A plan to reintroduce wolves in Scotland's forests runs into rough weather

 
Last Updated: Saturday 04 July 2015

 Interests of ecologists and f conservationists are debating the reintroduction of wolves in forest areas as a means of preserving forests. Rhum, a remote island off the west coast of Scotland, uk , and a national nature reserve, is in the heart of the controversy following a proposal to rehabilitate wolf populations to check the devastation of the forest caused by the overgrazing sheep and teeming numbers of red deer ( Alternatives Journal , Vol 23, No 3).

Supporters of the proposal say it would help avoid the deer culls that are undertaken to conserve the remaining woodlands. They cite examples from other parts of the uk where reintroduction programmes have been successful. Red kites were reintroduced into the British countryside between 1989 and 1993. Populations have been steadily growing since. Another example presented is from Brazil where the golden lion tamarin monkey was successfully reintroduced in the 1980s following massive conservation education programmes. The creation of public awareness brought about local involvement in conservation efforts.

Those opposed to the proposal point out that the 100 sq-kilometre-island is not large enough to support populations of wolves. The island is unsuitable habitat for wolves, says Tim Clutton-Brock of the Large Animal Research Group at the University of Cambridge. The soil of the island is waterlogged and the wolves will not be able to dig the dens they need for shelter, he adds. It is also pointed out that for any reintroduction to be successful, habitat restoration has to be undertaken first.

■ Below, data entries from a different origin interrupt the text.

Lemma getHours_atLocal day h m :
  0 <= h < 24 -> 0 <= m < 60 ->
  getHours tz (atLocal tz day h m 0 0) = h.
Proof. intros Hh Hm. clock_arith. Qed.

Lemma getMinutes_atLocal day h m :
  0 <= h < 24 -> 0 <= m < 60 ->
  getMinutes tz (atLocal tz day h m 0 0) = m.
Proof. intros Hh Hm. clock_arith. Qed.

(** The shift date is a local midnight. *)
Lemma getShiftDate_midnight now :
  timeWithinDay tz (getShiftDate tz now) = 0.
Proof. rewrite getShiftDate_eq. destruct (_ <? 18); clock_arith. Qed.

Lemma localDay_getShiftDate now :
  localDay tz (getShiftDate tz now)
  = if getHours tz now <? 18 then localDay tz now - 1 else localDay tz now.
Proof. rewrite getShiftDate_eq. destruct (_ <? 18); clock_arith. Qed.
End ClockFacts.

(** ** Shift-date resolver *)

(** C1. The night-shift resolver [getShiftDate] is a function of [now]
    alone; it returns local midnight of the calendar day of [now] when the
    local hour is 18 or more and local midnight of the previous calendar
    day when the local hour is below 18. 2024-03-10T02:00 resolves to
    2024-03-09 and 2024-03-10T19:00 to 2024-03-10. *)
Theorem getShiftDate_resolves :
  forall tz now,
    getShiftDate tz now
    = atLocal tz (if 18 <=? getHours tz now then localDay tz now
                  else localDay tz now - 1) 0 0 0 0
    /\ getShiftDate tz (localDate tz 2024 3 10 2 0) = localDate tz 2024 3 9 0 0
    /\ calendarDate tz (getShiftDate tz (localDate tz 2024 3 10 2 0)) = (2024, 3, 9)
    /\ getShiftDate tz (localDate tz 2024 3 10 19 0) = localDate tz 2024 3 10 0 0
    /\ calendarDate tz (getShiftDate tz (localDate tz 2024 3 10 19 0)) = (2024, 3, 10).
Proof.
  intros tz now.
  assert (E2 : getShiftDate tz (localDate tz 2024 3 10 2 0) = localDate tz 2024 3 9 0 0).
  { unfold localDate.
    change (daysFromCivil 2024 3 10) with 19792.
    change (daysFromCivil 2024 3 9) with 19791.
    rewrite getShiftDate_eq.
    rewrite getHours_atLocal by lia.
    change (2 <? 18) with true. cbv iota. clock_arith. }
  assert (E19 : getShiftDate tz (localDate tz 2024 3 10 19 0) = localDate tz 2024 3 10 0 0).
  { unfold localDate.
    change (daysFromCivil 2024 3 10) with 19792.
    rewrite getShiftDate_eq.
    rewrite getHours_atLocal by lia.
    change (19 <? 18) with false. cbv iota. clock_arith. }
  split; [|split; [exact E2|split; [|split; [exact E19|]]]].
  - rewrite getShiftDate_eq.
    destruct (Z.ltb_spec (getHours tz now) 18) as [Hlt|Hge];
      destruct (Z.leb_spec 18 (getHours tz now)) as [Hle|Hgt]; try lia;
      clock_arith.
  - rewrite E2. unfold calendarDate, localDate.
    rewrite localDay_atLocal by (vm_compute; split; congruence).
    reflexivity.
  - rewrite E19. unfold calendarDate, localDate.
    rewrite localDay_atLocal by (vm_compute; split; congruence).
    reflexivity.
Qed.

(** ** Persistence facts *)

(** The save hooks only write [workingHours] and [overtime]. *)
Lemma preSave_frame M tz a :
  employee (preSave M tz a) = employee a
  /\ date (preSave M tz a) = date a
  /\ checkIn (preSave M tz a) = checkIn a
  /\ checkOut (preSave M tz a) = checkOut a
  /\ status (preSave M tz a) = status a
  /\ breaks (preSave M tz a) = breaks a.
Proof.
  destruct M; cbn [preSave];
    unfold preSave_night0400, preSave_night0405, preSave_night, preSave_day;
    destruct (checkIn a) eqn:Hi, (checkOut a) eqn:Ho; cbn -[Qlt_le_dec];
    try destruct (Qlt_le_dec _ _); cbn; rewrite ?Hi, ?Ho; done.
Qed.
Lemma downloadOnce_other_paths (w : attempt_world) (fs : FS)
      (sourceURL destPath referer : string) (timeout : Z) (path : string) :
  path <> destPath ->
  (downloadOnce w fs sourceURL destPath referer timeout).1.1 !! path
  = fs !! path.
Proof.
  intros Hne. unfold downloadOnce.
  repeat case_match; cbn [fst]; try done.
  all: by rewrite ?lookup_insert_ne, ?lookup_delete_ne by done.
Qed.

Lemma downloadOnce_success_file (w : attempt_world) (fs : FS)
      (sourceURL destPath referer : string) (timeout : Z) :
  (downloadOnce w fs sourceURL destPath referer timeout).2 = None ->
  is_Some ((downloadOnce w fs sourceURL destPath referer timeout).1.1
             !! destPath)
  /\ (downloadOnce w fs sourceURL destPath referer timeout).1.2
     = [build_request fs sourceURL destPath referer timeout].
Proof.
  unfold downloadOnce. repeat case_match; cbn [fst snd]; try discriminate.
  all: intros _; split; [|reflexivity]; rewrite lookup_insert_eq; by eexists.
Qed.

(** X15.  A fetch touches no file but its destination: every other path of
    the file system holds after the fetch what it held before, however the
    attempts went. *)
Theorem downloadToFile_touches_only_dest
        (fw : fetch_world) (fs : FS)
        (sourceURL destPath referer : string) (timeout : Z) (path : string) :
  path <> destPath ->
  (downloadToFile fw fs sourceURL destPath referer timeout).1.1 !! path
  = fs !! path.
Proof.
  intros Hne. unfold downloadToFile. case_match; [done|].
  generalize (Z.to_nat maxAttempts) 1 (@None error).
  intros n. revert fs.
  induction n as [|n IH]; intros fs attempt lastErr; cbn [downloadLoop]; [done|].
  pose proof (downloadOnce_other_paths (fw_attempt fw attempt) fs sourceURL
                destPath referer timeout path Hne) as Hone.
  destruct (downloadOnce _ fs _ _ _ _) as [[fs1 reqs] err]. cbn [fst] in Hone.
  destruct err as [e|]; [|done].
  destruct (negb _ || _); [done|].
  destruct (fw_cancelled fw attempt); [done|].
  specialize (IH fs1 (attempt + 1) (Some e)).
  destruct (downloadLoop fw n _ _ _ _ _ _ _) as [[fs2 evs] r].
  cbn [fst] in *. congruence.
Qed.

Lemma downloadLoop_S (fw : fetch_world) (n : nat) (attempt : Z)
      (lastErr : option error) (fs : FS)
      (sourceURL destPath referer : string) (timeout : Z) :
  downloadLoop fw (S n) attempt lastErr fs sourceURL destPath referer timeout
  = let '(fs1, reqs, err) :=
      downloadOnce (fw_attempt fw attempt) fs sourceURL destPath referer timeout in
    let sent := List.map (Sent attempt) reqs in
    match err with
    | None => (fs1, sent, None)
    | Some e =>
        if negb (isRetryableDownload err) || (attempt =? maxAttempts)
        then (fs1, sent, Some e)
        else
          if fw_cancelled fw attempt
          then (fs1, sent ++ [Cancelled (attempt * Second)], Some (fw_ctx_err fw))
          else
            let '(fs2, evs, r) :=
              downloadLoop fw n (attempt + 1) err fs1
                           sourceURL destPath referer timeout in
            (fs2, sent ++ Slept (attempt * Second) :: evs, r)
    end.
Proof. reflexivity. Qed.
Lemma client_emit_bound (env : Env) (cfg : Config) (h : nat) (w : World)
    (ls : list (string * Listener)) (event : string) (data : Payload) :
  listeners_of h w = Some ls →
  client_emit env cfg h event data w = run_listeners env cfg h ls event data w.
Proof.
  unfold listeners_of, client_emit. unfold_monad. cbv beta.
  destruct (heap w !! h) as [c|]; [|done]. by intros [= <-].
Qed.

Lemma run_listener_no_sink (env : Env) (cfg0 cfg : Config) (h : nat) (sid : string)
    (category name : string) (l : Listener) (data : Payload) :
  isEventEnabled cfg0 category = false →
  category ≠ "message" → category ≠ "qr" → category ≠ "media" → category ≠ "status" →
  (name, l) ∈ bound_listeners cfg0 sid →
  steps (adds (no_sink_for category)) (run_listener env cfg h l data).
Proof.
  intros Hoff Hm Hq Hmedia Hstatus Hin.
  apply bound_listeners_elem in Hin
    as [[-> ->]|[[-> ->]|(Hon & _ & _ & dataType & -> & Hdt)]]; cbn [run_listener].
  - destruct data; try apply steps_ret.
    unfold on_message, media_settled, sinks. steps.
    all: unfold no_sink_for; cbn; congruence.
  - destruct data; try apply steps_ret.
    unfold on_qr, sinks. steps.
    all: unfold no_sink_for; cbn; congruence.
  - unfold sinks. steps.
    all: unfold no_sink_for; cbn; intros [= ->]; destruct Hdt as [->| ->]; congruence.
Qed.

Lemma run_listeners_no_sink (env : Env) (cfg0 cfg : Config) (h : nat) (sid : string)
    (category : string) (ls : list (string * Listener)) (event : string) (data : Payload) :
  isEventEnabled cfg0 category = false →
  category ≠ "message" → category ≠ "qr" → category ≠ "media" → category ≠ "status" →
  (∀ p, p ∈ ls → p ∈ bound_listeners cfg0 sid) →
  steps (adds (no_sink_for category)) (run_listeners env cfg h ls event data).
Proof.
  intros Hoff Hm Hq Hmedia Hstatus.
  induction ls as [|[name l] ls IH]; intros Hsub; cbn [run_listeners]; [steps|].
  apply steps_bind; [|intros; apply IH; intros p Hp; apply Hsub; by right].
  destruct (String.eqb name event); [|steps].
  eapply run_listener_no_sink; try done. apply Hsub. by left.
Qed.
(** C3, as amended: [close] on an open chain.  The chain is closed in the
    state the call leaves, whatever its children do.  After closing itself
    the chain calls [close] on its children in the order of [metric_list],
    one call for each registration, and returns the mappings they return,
    merged in that order; a child that raises ends the call with its
    exception.  When the children are distinct
    objects that are not chains and their [close] returns, each is called
    once, in the order of [metric_list] and after the call on the chain,
    each is left as its own [close] leaves it, and the chain returns the
    mappings of the children merged in that order: a key of a later child
    replaces the same key of an earlier one.  Merging {"a": 1} and then
    {"a": 2, "b": 3} gives {"a": 2, "b": 3}. *)
Theorem chain_close_merges depth c self ml σ :
  heap σ !! c = Some (Chain self ml) -> MetricBase.closed self = false ->
  (exists self' ml',
      heap (snd (call_close (S depth) c σ)) !! c = Some (Chain self' ml') /\
      MetricBase.closed self' = true) /\
  call_close (S depth) c σ =
  (let* ds := close_all (call_close depth) ml in ret (merge_results ds))
    (mkState
       (<[c := Chain (MetricBase.mk (MetricBase.unordered_hash self) true) ml]> (heap σ))
       (calls σ ++ [CallClose c])) /\
  (forall outs : list (dict * object X),
      NoDup ml ->
      Forall2 (fun m out => exists o, heap σ !! m = Some o /\ leaf_close o = Some out)
        ml (map (fun out => (inr (fst out), snd out)) outs) ->
      call_close (S (S depth)) c σ =
      (inr (merge_results (map fst outs)),
       mkState
         (updated ml (map snd outs)
            (<[c := Chain (MetricBase.mk (MetricBase.unordered_hash self) true) ml]>
               (heap σ)))
         (calls σ ++ CallClose c :: map CallClose ml))) /\
  (forall (ds : list dict) (d : dict) (k : string),
      merge_results (ds ++ [d]) !! k =
      match d !! k with Some v => Some v | None => merge_results ds !! k end) /\
  merge_results [ {["a" := PyInt 1]}; {["a" := PyInt 2; "b" := PyInt 3]} ]
  = ({["a" := PyInt 2; "b" := PyInt 3]} : dict).
Proof.
  intros Hc Hopen.
  split; [|split; [|split; [|split]]].
  2: { rewrite (chain_close_open _ _ _ _ _ Hc Hopen). apply for_fold_close_all. }
  - rewrite (chain_close_open _ _ _ _ _ Hc Hopen).
    match goal with
    | |- context [for_fold ?f ?l ?a ?s] =>
        pose proof (preserves_for_fold f l
          (fun res m => preserves_bind _ _ (call_close_preserves depth m)
                          (fun _ => preserves_ret _)) a s) as Hle
    end.
    destruct (heap_le_lookup _ _ c _ Hle (lookup_insert_eq _ _ _)) as (o' & Ho' & Hoo).
    destruct o' as [|self' ml'|]; simpl in Hoo; try tauto.
    exists self', ml'. split; [exact Ho'|]. apply Hoo. reflexivity.
  - intros outs Hnd H2. apply chain_close_leaves; assumption.
  - apply merge_results_last_wins.
  - vm_compute. reflexivity.
Qed.

(** C8: [add_metric] raises [TypeError] on a value that is not an instance
    of [MetricBase] and leaves the chain as it was; on an instance it puts
    the object at the end of [metric_list], so that objects registered one
    after the other stand in the list in the order of their registration;
    and [close] calls and merges the children in the order of that list. *)
Theorem add_metric_registers c self ml σ :
  heap σ !! c = Some (Chain self ml) ->
  (forall metric,
      MetricChain.is_metric σ metric = None ->
      MetricChain.add_metric c metric σ =
      (inl (TypeError "Metric must be a subclass of MetricBase"), σ)) /\
  (forall metric m,
      MetricChain.is_metric σ metric = Some m ->
      MetricChain.add_metric c metric σ =
      (inr tt, mkState (<[c := Chain self (ml ++ [m])]> (heap σ)) (calls σ))) /\
  (forall ms : list ref,
      Forall (fun m => is_Some (heap σ !! m)) ms ->
      for_each (fun m => MetricChain.add_metric c (PyObj m)) ms σ =
      (inr tt, mkState (<[c := Chain self (ml ++ ms)]> (heap σ)) (calls σ))) /\
  (forall (ms : list ref) depth (outs : list (dict * object X)),
      MetricBase.closed self = false ->
      NoDup (ml ++ ms) ->
      Forall2 (fun m out => exists o, heap σ !! m = Some o /\ leaf_close o = Some out)
        (ml ++ ms) (map (fun out => (inr (fst out), snd out)) outs) ->
      call_close (S (S depth)) c
        (snd (for_each (fun m => MetricChain.add_metric c (PyObj m)) ms σ)) =
      (inr (merge_results (map fst outs)),
       mkState
         (updated (ml ++ ms) (map snd outs)
            (<[c := Chain (MetricBase.mk (MetricBase.unordered_hash self) true)
                      (ml ++ ms)]> (heap σ)))
         (calls σ ++ CallClose c :: map CallClose (ml ++ ms)))).
Proof.
  intros Hc. repeat split.
  - intros metric Hm. rewrite (add_metric_Chain _ _ _ _ _ Hc), Hm. reflexivity.
  - intros metric m Hm. rewrite (add_metric_Chain _ _ _ _ _ Hc), Hm. reflexivity.
  - intros ms Hms. apply add_metric_all; assumption.
  - intros ms depth outs Hopen Hnd H2.
    assert (Hms : Forall (fun m => is_Some (heap σ !! m)) ms).
    { apply children_in_heap in H2. apply Forall_app in H2 as [_ H2]. exact H2. }
    assert (Hcm : c ∉ ml ++ ms)
      by (eapply (children_not_chain leaf_close); [exact Hc | reflexivity | exact H2]).
    rewrite (add_metric_all c ms σ self ml Hc Hms). cbn [snd].
    erewrite chain_close_leaves;
      [ | apply lookup_insert_eq | exact Hopen | exact Hnd
        | apply children_insert_ne; [exact Hcm | exact H2] ].
    cbn [heap calls]. rewrite insert_insert_eq. reflexivity.
Qed.

(** A closed chain under calls on the chain itself. *)
Lemma closed_chain_call depth c (cl : call X) σ self ml :
  heap σ !! c = Some (Chain self ml) -> MetricBase.closed self = true ->
  call_target cl = Some c ->
  (exists ml', heap (run_call depth cl σ) !! c = Some (Chain self ml')) /\
  (forall r, r <> c -> heap (run_call depth cl σ) !! r = heap σ !! r) /\
  (exists evs, calls (run_call depth cl σ) = calls σ ++ evs /\
               Forall (fun e => callee e = c) evs).
Proof.
  intros Hc Hcl Ht. destruct cl as [| | |r data|r|r metric]; try discriminate;
    injection Ht as ->; simpl.
  - destruct depth as [|depth].
    + simpl. split; [eauto|]. split; [auto|]. exists []. rewrite app_nil_r. auto.
    + rewrite (closed_forward_raises depth c data σ _ Hc eq_refl Hcl). simpl.
      split; [eauto|]. split; [auto|]. exists [CallForward c data].
      split; [reflexivity|]. repeat constructor.
  - destruct depth as [|depth].
    + simpl. split; [eauto|]. split; [auto|]. exists []. rewrite app_nil_r. auto.
    + rewrite (closed_close_raises depth c σ _ Hc eq_refl Hcl). simpl.
      split; [eauto|]. split; [auto|]. exists [CallClose c].
      split; [reflexivity|]. repeat constructor.
  - rewrite (add_metric_Chain _ _ _ _ _ Hc).
    destruct (MetricChain.is_metric σ metric) as [m|]; simpl.
    + split; [rewrite lookup_insert_eq; eauto|].
      split; [intros r Hr; rewrite lookup_insert_ne by done; reflexivity|].
      exists []. rewrite app_nil_r. auto.
    + split; [eauto|]. split; [auto|]. exists []. rewrite app_nil_r. auto.
Qed.

Lemma closed_chain_calls depth c (cs : list (call X)) :
  forall σ self ml,
    heap σ !! c = Some (Chain self ml) -> MetricBase.closed self = true ->
    Forall (fun cl => call_target cl = Some c) cs ->
    (exists ml', heap (run_calls depth cs σ) !! c = Some (Chain self ml')) /\
    (forall r, r <> c -> heap (run_calls depth cs σ) !! r = heap σ !! r) /\
    (exists evs, calls (run_calls depth cs σ) = calls σ ++ evs /\
                 Forall (fun e => callee e = c) evs).
Proof.
  induction cs as [|cl cs IH]; intros σ self ml Hc Hcl Hcs.
  - simpl. split; [eauto|]. split; [auto|]. exists []. rewrite app_nil_r. auto.
  - apply Forall_cons in Hcs as [Ht Hcs].
    destruct (closed_chain_call depth c cl σ self ml Hc Hcl Ht)
      as ([ml1 Hc1] & Hframe1 & evs1 & Hev1 & Hcal1).
    destruct (IH _ self ml1 Hc1 Hcl Hcs) as (Hc2 & Hframe2 & evs2 & Hev2 & Hcal2).
    simpl. split; [exact Hc2|]. split.
    + intros r Hr. rewrite (Hframe2 r Hr). apply Hframe1, Hr.
    + exists (evs1 ++ evs2). split.
      * rewrite Hev2, Hev1, app_assoc. reflexivity.
      * apply Forall_app. auto.
Qed.

(** C9: [add_metric] checks no closed flag: on a closed chain it registers
    an instance of [MetricBase] as on an open one.  Whatever calls of
    [forward], [close] and [add_metric] are then made on the chain, the
    [close] of the chain raises, every call entered is a call on the chain
    itself, and every other object of the store, the registered child
    among them, is as it was: the chain never calls the child's [close]. *)
Theorem add_metric_after_close c self ml m o σ :
  heap σ !! c = Some (Chain self ml) -> MetricBase.closed self = true ->
  heap σ !! m = Some o ->
  let σ1 := mkState (<[c := Chain self (ml ++ [m])]> (heap σ)) (calls σ) in
  MetricChain.add_metric c (PyObj m) σ = (inr tt, σ1) /\
  forall depth (cs : list (call X)),
    Forall (fun cl => call_target cl = Some c) cs ->
    let σ' := run_calls depth cs σ1 in
    fst (call_close (S depth) c σ') = inl (RuntimeError MetricBase.closed_msg) /\
    (forall r, r <> c -> heap σ' !! r = heap σ !! r) /\
    (exists evs, calls σ' = calls σ ++ evs /\ Forall (fun e => callee e = c) evs) /\
    (m <> c -> heap σ' !! m = Some o /\ CallClose m ∉ drop (length (calls σ)) (calls σ')).
Proof.
  intros Hc Hcl Hm σ1. split.
  - rewrite (add_metric_Chain _ _ _ _ _ Hc), (is_metric_obj _ _ _ Hm). reflexivity.
  - intros depth cs Hcs σ'.
    assert (Hc1 : heap σ1 !! c = Some (Chain self (ml ++ [m])))
      by apply lookup_insert_eq.
    destruct (closed_chain_calls depth c cs σ1 self _ Hc1 Hcl Hcs)
      as ([ml' Hc'] & Hframe & evs & Hev & Hcal).
    fold σ' in Hc', Hframe, Hev.
    assert (Hframe' : forall r, r <> c -> heap σ' !! r = heap σ !! r).
    { intros r Hr. rewrite (Hframe r Hr). simpl. apply lookup_insert_ne. congruence. }
    split; [|split; [exact Hframe'|split; [exists evs; auto|]]].
    + rewrite (closed_close_raises depth c σ' _ Hc' eq_refl Hcl). reflexivity.
    + intros Hne. split; [rewrite (Hframe' m Hne); exact Hm|].
      rewrite Hev. simpl. rewrite drop_app_length. intros Hin.
      rewrite Forall_forall in Hcal. apply Hcal in Hin. simpl in Hin. congruence.
Qed.

Lemma obj_le_chain_hash o o' self ml :
  obj_le o o' -> o = Chain self ml ->
  exists self' ml', o' = Chain self' ml' /\
    MetricBase.unordered_hash self' = MetricBase.unordered_hash self.
Proof.
  intros Hle ->. destruct o' as [|self' ml'|]; simpl in Hle; try tauto.
  exists self', ml'. split; [reflexivity | apply Hle].
Qed.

Also involved in the issue are the interests of the farmers in the Scottish mainland and, more importantly, the five families that live on the island. Farmers fear that the wolves may be able to swim to the mainland and interfere with farming activities, especially predation of livestock.

Wolf reintroduction programmes in the Yellowstone National Park, usa , have highlighted the problems faced by farmers. Over 30 grey wolves were released in the park over the last two years to check the growing numbers of elk and bison. Several wolves have been killed in the area including one shot by a farmer for preying on sheep. Those opposed to the proposal say that the large amount of money spent on reintroduction programmes can be better utilised in other areas of conservation.